Sang Penjelajah Dunia dan Ahli Hadis dari Kaum Hawa
Minggu, 12 Juli 2020 - 14:24 WIB
Pada awal-awal sejarah peradaban Islam , banyak kaum wanita yang terlibat aktif dalam diskusi-diskusi intelektual bersama kaum laki-laki di masjid-masjid, pusat-pusat pendidikan dan kebudayaan yang menyebar di berbagai tempat. Mereka saling belajar keilmuan Islam, seperti tafsir, hadis, fikih, metodologi fikih dan keilmuan sosial .
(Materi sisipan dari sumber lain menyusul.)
Lemma decimal_roundtrip q fmt :
  q_small q → IsZero q = false → -9 ≤ snd (AsCanonicalBytes q) →
  (fmt = DecimalSI ∧ snd (AsCanonicalBytes q) ≤ 18 ∨ fmt = DecimalExponent) →
  ∃ q', ParseQuantity ((AsCanonicalBytes q).1 ++
          default [] (constructBytes 10 (AsCanonicalBytes q).2 fmt)) = inl q' ∧
        (q_val q' == q_val q)%Q.
Proof.
  intros Hs Hz. destruct (AsCanonicalBytes_spec q Hs Hz) as (a & e & -> & [Ha Hv H3 He Hl]).
  cbn [fst snd]. setoid_rewrite <- Hv. intros Hlo [[-> Hhi]| ->].
  - destruct (decimal_suffix e ltac:(lia) H3) as (suf & -> & Hok & Hi). simpl.
    apply (parse_decimal a suf e DecimalSI); [done|done|done|done|lia|done].
  - destruct (exponent_suffix e He) as (suf & fmt & -> & [Hok Hi] & Hf). simpl.
    apply (parse_decimal a suf e fmt); [done|done|done|done|lia|done].
Qed.

(** A number within 64 bits has a suffix of at most exa. *)
Lemma canonical_bounded q :
  q_small q → IsZero q = false → (Qabs (q_val q) <= inject_Z max_int64)%Q →
  snd (AsCanonicalBytes q) ≤ 18.
Proof.
  intros Hs Hz Hmax. destruct (AsCanonicalBytes_spec q Hs Hz) as (a & e & -> & [Ha Hv H3 He _]).
  cbn [snd]. apply Z.nlt_ge. intros Hlt. rewrite <- Hv in Hmax.
  rewrite (sval_rebase a e 0), sval_at_0, Z.sub_0_r in Hmax by lia.
  unfold Qabs, inject_Z, Qle in Hmax. simpl in Hmax.
  assert (10 ^ 19 ≤ 10 ^ e) by (apply Z.pow_le_mono_r; lia).
  unfold max_int64 in Hmax. rewrite !Z.mul_1_r, Z.abs_mul in Hmax. nia.
Qed.

Lemma binary_roundtrip q :
  q_small q → q_ok q → IsZero q = false → (Qabs (q_val q) <= inject_Z max_int64)%Q →
  let '(number, k, exact) := AsScale0_base1024 q in
  exact = true →
  ∃ q', ParseQuantity (number ++ default [] (constructBytes 2 (int32 (k * 10)) BinarySI)) = inl q' ∧
        (q_val q' == q_val q)%Q.
Proof.
  intros Hs Hok Hz Hmax. destruct (AsScale0_base1024 q) as [[number k] exact] eqn:HA. intros ->.
  assert (is_base1024 (q_val q) number k) as (n & -> & Hn & Hk & Hv).
  { unfold AsScale0_base1024 in HA. unfold q_small, IsZero, Dec_Sign, q_val in *.
    destruct (qd q) as [d|].
    - pose proof (AsScale0_dec d Hs) as HD. destruct (infDec_AsScale d 0) as [d' ex].
      destruct (infDec_AsCanonicalBase1024Bytes d') as [nu k']. simplify_eq.
      apply HD; [|done|done]. intros H. by rewrite H in Hz.
    - destruct (qi q) as [v s]. destruct Hs as [Hv Hs]. apply Z.eqb_neq in Hz.
      pose proof (AsScale0_amount v s Hv Hz Hs Hmax) as HD.
      destruct (Amount_AsScale (mkAmount v s) 0) as [i' ex].
      destruct (Amount_AsCanonicalBase1024Bytes i') as [nu k']. simplify_eq. by apply HD. }
  setoid_rewrite Hv. rewrite Hv, sval_at_0 in Hmax. unfold Qabs, inject_Z, Qle in Hmax.
  simpl in Hmax. rewrite !Z.mul_1_r in Hmax. clear HA.
  assert (1024 ^ k = 2 ^ (k * 10)) as Hpow by (rewrite Z.mul_comm, Z.pow_mul_r by lia; done).
  rewrite Hpow in *. assert (k ≤ 6) as Hk6.
  { apply Z.nlt_ge. intros Hlt. assert (2 ^ 70 ≤ 2 ^ (k * 10)) by (apply Z.pow_le_mono_r; lia).
    unfold max_int64 in Hmax. rewrite Z.abs_mul in Hmax. nia. }
  rewrite int32_id by lia. destruct (Z.eq_dec k 0) as [->|Hk0].
  - change (constructBytes 2 (0 * 10) BinarySI) with (@None text). simpl. rewrite Z.mul_1_r in *.
    apply (parse_decimal n [] 0 DecimalSI); [done| |by apply suffix_ok_check|done|lia|done].
    assert (Z.log2 (Z.abs n) ≤ Z.log2 (2 ^ 63)) as H
      by (apply Z.log2_le_mono; unfold max_int64 in *; lia). rewrite Z.log2_pow2 in H; lia.
  - destruct (binary_suffix k ltac:(lia)) as (suf & -> & Hsuf & Hi). simpl.
    apply parse_binary; [done|lia|done|done|done].
Qed.

(** C32. Text round trip: parsing the canonical text of a quantity gives a
    quantity of the same value, in all three formats and both
    representations, when the suffix tables reach its magnitude. *)
Theorem quantity_text_roundtrip q :
  q_ok q → q_small q → qs q = "" → text_ok q →
  ∃ q', ParseQuantity (String_ q) = inl q' ∧ (q_val q' == q_val q)%Q.
Proof.
  intros Hok Hs Hqs Ht. unfold String_. rewrite Hqs. simpl. unfold CanonicalizeBytes.
  destruct (IsZero q) eqn:Hz.
  { simpl. eexists. split; [done|]. unfold IsZero, Dec_Sign in Hz. unfold q_val at 1. simpl.
    unfold amount_val, q_val. simpl. rewrite sval_0. destruct (qd q) as [d|]; apply Z.eqb_eq in Hz.
    - unfold dec_val. apply (proj1 (Z.sgn_null_iff _)) in Hz. by rewrite Hz, sval_0.
    - unfold amount_val. by rewrite Hz, sval_0. }
  destruct Ht as [?|(Hlo & Hdec & Hbin)]; [congruence|].
  pose proof (λ fmt H, decimal_roundtrip q fmt Hs Hz Hlo H) as HD.
  destruct (AsCanonicalBytes q) as [number e] eqn:HC. cbn [fst snd] in *.
  destruct (String.eqb_spec (qFormat q) DecimalExponent) as [->|Hne1]; [apply HD; auto|].
  destruct (String.eqb_spec (qFormat q) DecimalSI) as [Hf|Hne2]; [rewrite Hf; apply HD; auto|]. simpl.
  destruct (String.eqb_spec (qFormat q) BinarySI) as [Hb|Hne3]; [|apply HD; auto].
  specialize (Hbin Hb). pose proof (canonical_bounded q Hs Hz Hbin) as Hhi. rewrite HC in Hhi.
  destruct ((0 <? CmpInt64 q (-1024)) && (CmpInt64 q 1024 <? 0)); [apply HD; auto|].
  pose proof (binary_roundtrip q Hs Hok Hz Hbin) as HB.
  destruct (AsScale0_base1024 q) as [[nu k] exact]. destruct exact; [by apply HB|apply HD; auto].
Qed.

(** Beyond the exa suffix the canonical text loses its magnitude: [1000E]
    is accepted, stands for [10^21], and is written back as [1]. *)
Theorem quantity_suffix_lost :
  ∃ q, ParseQuantity (txt "1000E") = inl q ∧ (q_val q == inject_Z (10 ^ 21))%Q ∧
       String_ q = txt "1" ∧
       ∃ q', ParseQuantity (String_ q) = inl q' ∧ (q_val q' == 1)%Q.
Proof.
  eexists. split; [vm_compute; reflexivity|].
  split; [by vm_compute|]. split; [vm_compute; reflexivity|].
  eexists. split; [vm_compute; reflexivity|]. by vm_compute.
Qed.

(** Texts that do not match the grammar of quantities are accepted: a bare
    sign, point or suffix is zero, and an exponent beyond 32 bits is taken
    modulo [2^32]. *)
Theorem quantity_parse_lenient :
  Forall (λ s, ∃ q, ParseQuantity (txt s) = inl q ∧ IsZero q = true)
    ["+"; "-"; "."; "m"; "Ki"; "-.Ki"; "e3"] ∧
  (∃ q, ParseQuantity (txt "1e4294967296") = inl q ∧ (q_val q == 1)%Q).
Proof.
  split.
  - repeat (apply Forall_cons; split; [eexists; split; [vm_compute; reflexivity|done]|]).
    apply Forall_nil_2.
  - eexists. split; [vm_compute; reflexivity|]. by vm_compute.
Qed.

Lemma quantity_text_roundtrip_witness :
  let q := mkQuantity (mkAmount 1536 6) None "" BinarySI in
  String_ q = txt "1500000Ki" ∧
  ∃ q', ParseQuantity (String_ q) = inl q' ∧ (q_val q' == q_val q)%Q.
Proof.
  intros q. split; [vm_compute; reflexivity|].
  apply (quantity_text_roundtrip q).
  - split; [done|]. unfold scale_ok. simpl. lia.
  - split; [done|]. simpl. lia.
  - reflexivity.
  - right. split_and!; [vm_compute; discriminate|intros H; vm_compute in H; discriminate|].
    intros _. by vm_compute.
Defined.
(** Of a key, an operator and what follows, the operator decides. *)
Lemma parseRequirement_op k op ts vs ts' :
  validateLabelKey k = true →
  op ∈ [Equals; DoubleEquals; NotEquals; GreaterThan; LessThan; In; NotIn] →
  (match op with In | NotIn => parseValues | _ => parseExactValue end) ts = Ok (vs, ts') →
  parseRequirement (word (txt k) :: op_sym op :: ts) =
    of_option (NewRequirement k op (sort_strings (elements vs))) ts'.
Proof.
  intros Hk Hop Hvs. unfold parseRequirement, mbind, Parser_bind.
  rewrite parseKey_word by done.
  assert (parseOperator (op_sym op :: ts) = Ok (op, ts)) as HO.
  { repeat (apply elem_of_cons in Hop as [->|Hop]; [done|]). by apply not_elem_of_nil in Hop. }
  rewrite decide_False.
  - by rewrite HO, Hvs.
  - repeat (apply elem_of_cons in Hop as [->|Hop]; [by intros [|]|]). by apply not_elem_of_nil in Hop.
Qed.

(** The items of a printed requirement are parsed to it, up to the order of
    the values. *)
Lemma parseRequirement_req r sep ts :
  valid_req r → tok sep ∈ [EndOfStringToken; CommaToken] →
  parseRequirement (req_toks r ++ sep :: ts) = Ok (norm_req r, sep :: ts).
Proof.
  intros Hr Hsep. pose proof (NewRequirement_norm r Hr) as Hnew.
  destruct (valid_req_inv r Hr) as (_ & _ & Hk & Hvs & _).
  assert (in_context Values (tok sep) = EndOfStringToken ∨ in_context Values (tok sep) = CommaToken) as Hs.
  { rewrite !elem_of_cons, elem_of_nil in Hsep. destruct Hsep as [->|[->|[]]]; auto. }
  destruct (valid_req_cases r Hr) as [[Hop Hv]|[[Hop [v Hv]]|[Hop Hv]]].
  - assert (strValues (norm_req r) = []) as Hn by (simpl; by rewrite Hv).
    unfold parseRequirement, mbind, Parser_bind.
    rewrite Hn in Hnew. unfold req_toks. rewrite !elem_of_cons, elem_of_nil in Hop.
    destruct Hop as [Hop|[Hop|[]]]; rewrite Hop in Hnew |- *; cbn [app].
    + rewrite parseKey_word, decide_True by done. by rewrite Hnew.
    + rewrite parseKey_not by done. by rewrite Hnew.
  - rewrite Hv in Hvs. apply Forall_cons in Hvs as [Hvv _].
    assert (req_toks r ++ sep :: ts =
            word (txt (key r)) :: op_sym (operator r) :: val_toks (txt v) ++ sep :: ts) as ->.
    { unfold req_toks. rewrite Hv. repeat (apply elem_of_cons in Hop as [->|Hop]; [done|]).
      by apply not_elem_of_nil in Hop. }
    rewrite (parseRequirement_op _ _ _ {[v]} (sep :: ts)); [|done|set_solver|].
    + cbn [norm_req strValues] in Hnew. rewrite Hv in Hnew. cbn [list_to_set] in Hnew.
      rewrite union_empty_r_L in Hnew. by rewrite Hnew.
    + rewrite <- (parseExactValue_printed v sep ts) by (done || by apply valid_value_ident).
      repeat (apply elem_of_cons in Hop as [->|Hop]; [done|]). by apply not_elem_of_nil in Hop.
  - assert (req_toks r ++ sep :: ts =
            word (txt (key r)) :: op_sym (operator r) :: sym OpenParToken "(" ::
              list_toks (print_values (strValues r)) ++ sym ClosedParToken ")" :: sep :: ts) as ->.
    { unfold req_toks. rewrite !elem_of_cons, elem_of_nil in Hop.
      destruct Hop as [->|[->|[]]]; cbn [app]; by rewrite <- app_assoc. }
    rewrite (parseRequirement_op _ _ _ (list_to_set (strValues r)) (sep :: ts));
      [|done|set_solver|].
    + change (sort_strings _) with (strValues (norm_req r)). by rewrite Hnew.
    + rewrite <- (parseValues_printed (strValues r) (sep :: ts));
        [|apply Hr|done|eapply Forall_impl; [done|]; apply valid_value_ident].
      rewrite !elem_of_cons, elem_of_nil in Hop. by destruct Hop as [->|[->|[]]].
Qed.

Fixpoint sel_toks (rs : list Requirement) : list ScannedItem :=
  match rs with
  | [] => [mkItem EndOfStringToken []]
  | [r] => req_toks r ++ [mkItem EndOfStringToken []]
  | r :: rs => req_toks r ++ sym CommaToken "," :: sel_toks rs
  end.

Lemma ends_symbol_req r rest :
  valid_req r → ends_symbol (txt ",") (Req_String r ++ rest).
Proof.
  intros Hr. destruct (valid_req_inv r Hr) as (Hk & Hne & _).
  assert (∀ l, ends_symbol (txt ",") (txt (key r) ++ l)) as Hkey.
  { intros l. destruct (txt (key r)) as [|c k]; [done|]. apply Forall_cons in Hk as [(H1 & H2 & H3) _].
    intros c' r' [= <- _]. split; [done|]. by rewrite H1. }
  unfold Req_String. destruct (operator r); rewrite ?app_nil_l, <- ?app_assoc; try apply Hkey.
  by apply ends_symbol_special.
Qed.

Lemma scan_sel rs :
  Forall valid_req rs → scan (join (txt ",") (Req_String <$> rs)) = sel_toks rs.
Proof.
  induction 1 as [|r rs Hr Hrs IH]; [done|]. destruct rs as [|r2 rs].
  - pose proof (scan_req r [] Hr (or_introl eq_refl)) as HS. by rewrite app_nil_r in HS.
  - change (join (txt ",") (Req_String <$> r :: r2 :: rs)) with
      (Req_String r ++ txt "," ++ join (txt ",") (Req_String <$> r2 :: rs)).
    rewrite scan_req; [|done|right; by eexists].
    change (sel_toks (r :: r2 :: rs)) with (req_toks r ++ sym CommaToken "," :: sel_toks (r2 :: rs)).
    f_equal. rewrite <- IH. apply scan_step; [|done]. apply Lex_symbol1; try done.
    apply Forall_cons in Hrs as [Hr2 _]. destruct rs as [|r3 rs].
    + pose proof (ends_symbol_req r2 [] Hr2) as HE. by rewrite app_nil_r in HE.
    + exact (ends_symbol_req r2 (txt "," ++ join (txt ",") (Req_String <$> r3 :: rs)) Hr2).
Qed.

Lemma req_toks_head r :
  valid_req r →
  ∃ it ts, req_toks r = it :: ts ∧
    (in_context Values (tok it) = IdentifierToken ∨ in_context Values (tok it) = DoesNotExistToken).
Proof.
  intros Hr. destruct (valid_req_inv r Hr) as (Hk & _). pose proof (ident_token _ Hk) as Ht.
  unfold req_toks. destruct (operator r); eexists _, _; (split; [reflexivity|]); auto.
Qed.

Lemma sel_toks_head rs :
  Forall valid_req rs → rs ≠ [] →
  ∃ it ts, sel_toks rs = it :: ts ∧
    (in_context Values (tok it) = IdentifierToken ∨ in_context Values (tok it) = DoesNotExistToken).
Proof.
  intros Hrs Hne. destruct Hrs as [|r rs Hr Hrs]; [done|].
  destruct (req_toks_head r Hr) as (it & ts & Heq & Ht).
  destruct rs as [|r2 rs]; cbn [sel_toks]; rewrite Heq; by eexists _, _.
Qed.

(** One round of the loop at the head of a requirement. *)
Lemma parse_loop_S fuel acc it ts :
  in_context Values (tok it) = IdentifierToken ∨ in_context Values (tok it) = DoesNotExistToken →
  parse_loop (S fuel) acc (it :: ts) =
    (r ← parseRequirement;
     '(t, _) ← consume Values;
     match t with
     | EndOfStringToken => mret (acc ++ [r])
     | CommaToken =>
         '(t2, _) ← lookahead Values;
         if decide (t2 ≠ IdentifierToken ∧ t2 ≠ DoesNotExistToken) then fail
         else parse_loop fuel (acc ++ [r])
     | _ => fail
     end) (it :: ts).
Proof. intros Ht. cbn [parse_loop]. unfold mbind at 1, Parser_bind at 1. cbn [lookahead]. by destruct Ht as [-> | ->]. Qed.

Lemma parse_loop_sel rs fuel acc :
  Forall valid_req rs → rs ≠ [] → (length rs ≤ fuel)%nat →
  ∃ ts, parse_loop fuel acc (sel_toks rs) = Ok (acc ++ (norm_req <$> rs), ts).
Proof.
  intros Hrs. revert fuel acc. induction Hrs as [|r rs Hr Hrs IH]; intros fuel acc Hne Hf; [done|].
  destruct fuel as [|fuel]; [simpl in Hf; lia|].
  destruct (req_toks_head r Hr) as (it & ts & Heq & Ht).
  destruct rs as [|r2 rs].
  - cbn [sel_toks]. rewrite Heq. cbn [app]. rewrite parse_loop_S by done.
    rewrite app_comm_cons, <- Heq. unfold mbind, Parser_bind.
    rewrite parseRequirement_req; [|done|set_solver]. by eexists.
  - change (sel_toks (r :: r2 :: rs)) with (req_toks r ++ sym CommaToken "," :: sel_toks (r2 :: rs)).
    rewrite Heq. cbn [app]. rewrite parse_loop_S by done. rewrite app_comm_cons, <- Heq.
    unfold mbind, Parser_bind. rewrite parseRequirement_req; [|done|set_solver].
    cbn [consume in_context tok sym literal].
    destruct (IH fuel (acc ++ [norm_req r])) as [ts' HI]; [done|simpl in *; lia|].
    destruct (sel_toks_head (r2 :: rs) Hrs) as (it2 & ts2 & Heq2 & Ht2); [done|].
    rewrite Heq2 in HI |- *. cbn [lookahead]. rewrite decide_False by naive_solver.
    exists ts'. rewrite HI. by rewrite <- app_assoc.
Qed.

Lemma sel_toks_length rs : (length rs ≤ length (sel_toks rs))%nat.
Proof.
  induction rs as [|r [|r2 rs] IH]; simpl in *; [lia|rewrite length_app; simpl; lia|].
  rewrite length_app. simpl. lia.
Qed.

Lemma parse_sel rs :
  Forall valid_req rs →
  Parse (Sel_String (internalSelector rs)) = Ok (internalSelector (sort_ByKey (norm_req <$> rs))).
Proof.
  intros Hrs. unfold Parse, parse. cbn [Sel_String]. rewrite scan_sel by done.
  destruct rs as [|r rs]; [done|].
  destruct (parse_loop_sel (r :: rs) (length (sel_toks (r :: rs))) []) as [ts HP];
    [done|done|apply sel_toks_length|]. by rewrite HP.
Qed.

Lemma Matches_perm rs rs' ls :
  rs ≡ₚ rs' → Matches (internalSelector rs) ls = Matches (internalSelector rs') ls.
Proof. apply forallb_perm. Qed.

Lemma Matches_sort rs ls :
  Matches (internalSelector (sort_ByKey rs)) ls = Matches (internalSelector rs) ls.
Proof. apply Matches_perm, merge_sort_Permutation. Qed.

Lemma norm_Matches_all rs ls :
  Forall valid_req rs → forallb (λ r, Req_Matches r ls) (norm_req <$> rs) = forallb (λ r, Req_Matches r ls) rs.
Proof. induction 1 as [|r rs Hr Hrs IH]; [done|].
  rewrite fmap_cons. cbn [forallb]. by rewrite norm_Matches, IH. Qed.

(** *** What the parser returns is valid *)

Lemma NewRequirement_valid k op vals r :
  NewRequirement k op vals = Some r → NoDup vals → valid_req r.
Proof.
  unfold valid_req. intros H. unfold NewRequirement in *. case_match eqn:Hc; [|done].
  simplify_eq. simpl. intros Hnd. by rewrite Hc.
Qed.

Lemma sort_strings_NoDup (s : gset string) : NoDup (sort_strings (elements s)).
Proof. unfold sort_strings. rewrite merge_sort_Permutation. apply NoDup_elements. Qed.

Lemma bind_Ok {A B} (m : Parser A) (f : A → Parser B) ts b ts' :
  (m ≫= f) ts = Ok (b, ts') → ∃ a ts1, m ts = Ok (a, ts1) ∧ f a ts1 = Ok (b, ts').
Proof. unfold mbind, Parser_bind. destruct (m ts) as [[a ts1]| | |]; naive_solver. Qed.

Lemma of_option_Ok {A} (o : option A) ts a ts' :
  of_option o ts = Ok (a, ts') → o = Some a ∧ ts' = ts.
Proof. destruct o; simpl; [|done]. unfold mret, Parser_ret. naive_solver. Qed.

Lemma parseRequirement_valid ts r ts' : parseRequirement ts = Ok (r, ts') → valid_req r.
Proof.
  unfold parseRequirement. intros ([k [op|]] & ts1 & _ & H)%bind_Ok.
  - apply of_option_Ok in H as [H _]. eapply NewRequirement_valid; [done|constructor].
  - apply bind_Ok in H as (op & ts2 & _ & H). apply bind_Ok in H as (vs & ts3 & _ & H).
    apply of_option_Ok in H as [H _]. eapply NewRequirement_valid; [done|apply sort_strings_NoDup].
Qed.

Lemma parse_loop_valid fuel acc ts rs ts' :
  Forall valid_req acc → parse_loop fuel acc ts = Ok (rs, ts') → Forall valid_req rs.
Proof.
  revert acc ts. induction fuel as [|fuel IH]; intros acc ts Hacc; [done|].
  cbn [parse_loop]. intros ([t lit] & ts1 & _ & H)%bind_Ok.
  assert (∀ m, (r ← parseRequirement; m r) ts1 = Ok (rs, ts') →
    ∃ r ts2, Forall valid_req (acc ++ [r]) ∧ m r ts2 = Ok (rs, ts')) as Hreq.
  { intros m (r & ts2 & Hr%parseRequirement_valid & Hm)%bind_Ok. exists r, ts2.
    split; [|done]. apply Forall_app. auto. }
  destruct t; try done; [unfold mret, Parser_ret in H; by simplify_eq| |].
  all: apply Hreq in H as (r & ts2 & Hr & H); apply bind_Ok in H as ([t3 ?] & ts3 & _ & H);
    destruct t3; try done; [unfold mret, Parser_ret in H; by simplify_eq|];
    apply bind_Ok in H as ([t4 ?] & ts4 & _ & H); case_decide; [done|]; by eapply IH.
Qed.

(** *** The conversion of the API's selectors *)

(** The documented meaning of an expression of a [LabelSelector]. *)
Definition expr_holds (ls : Labels) (e : LabelSelectorRequirement) : Prop :=
  match ls_Operator e with
  | LabelSelectorOpIn => ∃ v, ls !! ls_Key e = Some v ∧ v ∈ ls_Values e
  | LabelSelectorOpNotIn => ∀ v, ls !! ls_Key e = Some v → v ∉ ls_Values e
  | LabelSelectorOpExists => is_Some (ls !! ls_Key e)
  | LabelSelectorOpDoesNotExist => ls !! ls_Key e = None
  | LabelSelectorOpOther _ => False
  end.

Definition valid_expr (e : LabelSelectorRequirement) : Prop :=
  validateLabelKey (ls_Key e) = true ∧ Forall (λ v, validateLabelValue v = true) (ls_Values e) ∧
  match ls_Operator e with
  | LabelSelectorOpIn | LabelSelectorOpNotIn => ls_Values e ≠ []
  | LabelSelectorOpExists | LabelSelectorOpDoesNotExist => ls_Values e = []
  | LabelSelectorOpOther _ => False
  end.

Definition valid_label (kv : string * string) : Prop :=
  validateLabelKey kv.1 = true ∧ validateLabelValue kv.2 = true.

Definition valid_selector (p : LabelSelector) : Prop :=
  map_Forall (λ k v, valid_label (k, v)) (MatchLabels p) ∧ Forall valid_expr (MatchExpressions p).

Definition selector_holds (ls : Labels) (p : LabelSelector) : Prop :=
  MatchLabels p ⊆ ls ∧ Forall (expr_holds ls) (MatchExpressions p).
Bahkan banyak sumber menyebutkan bahwa banyak ulama laki-laki yang memperoleh pengetahuannya dari ulama muslimahini. Beberapa di antaranya adalah Imam Malik, Imam al-Syafi’I, Imam Ibnu Hazm dan Ibnu Arabi. Imam al-Syafi’i adalah murid sekaligus teman diskusi ulama perempuan Sayyidah Nafisah. Dikatakan:
“Imam al-Syafi’I adalah ulama yang paling sering bersamanya dan mengaji kepadanya, padahal saat itu ia sudah menjadi seorang ahli fikih besar (mujtahid). Pada bulan Ramadhan ia salat Tarawih bersamanya di masjidnya.” (Baca juga : Hati-hati, Inilah Cara Iblis Celakakan Manusia )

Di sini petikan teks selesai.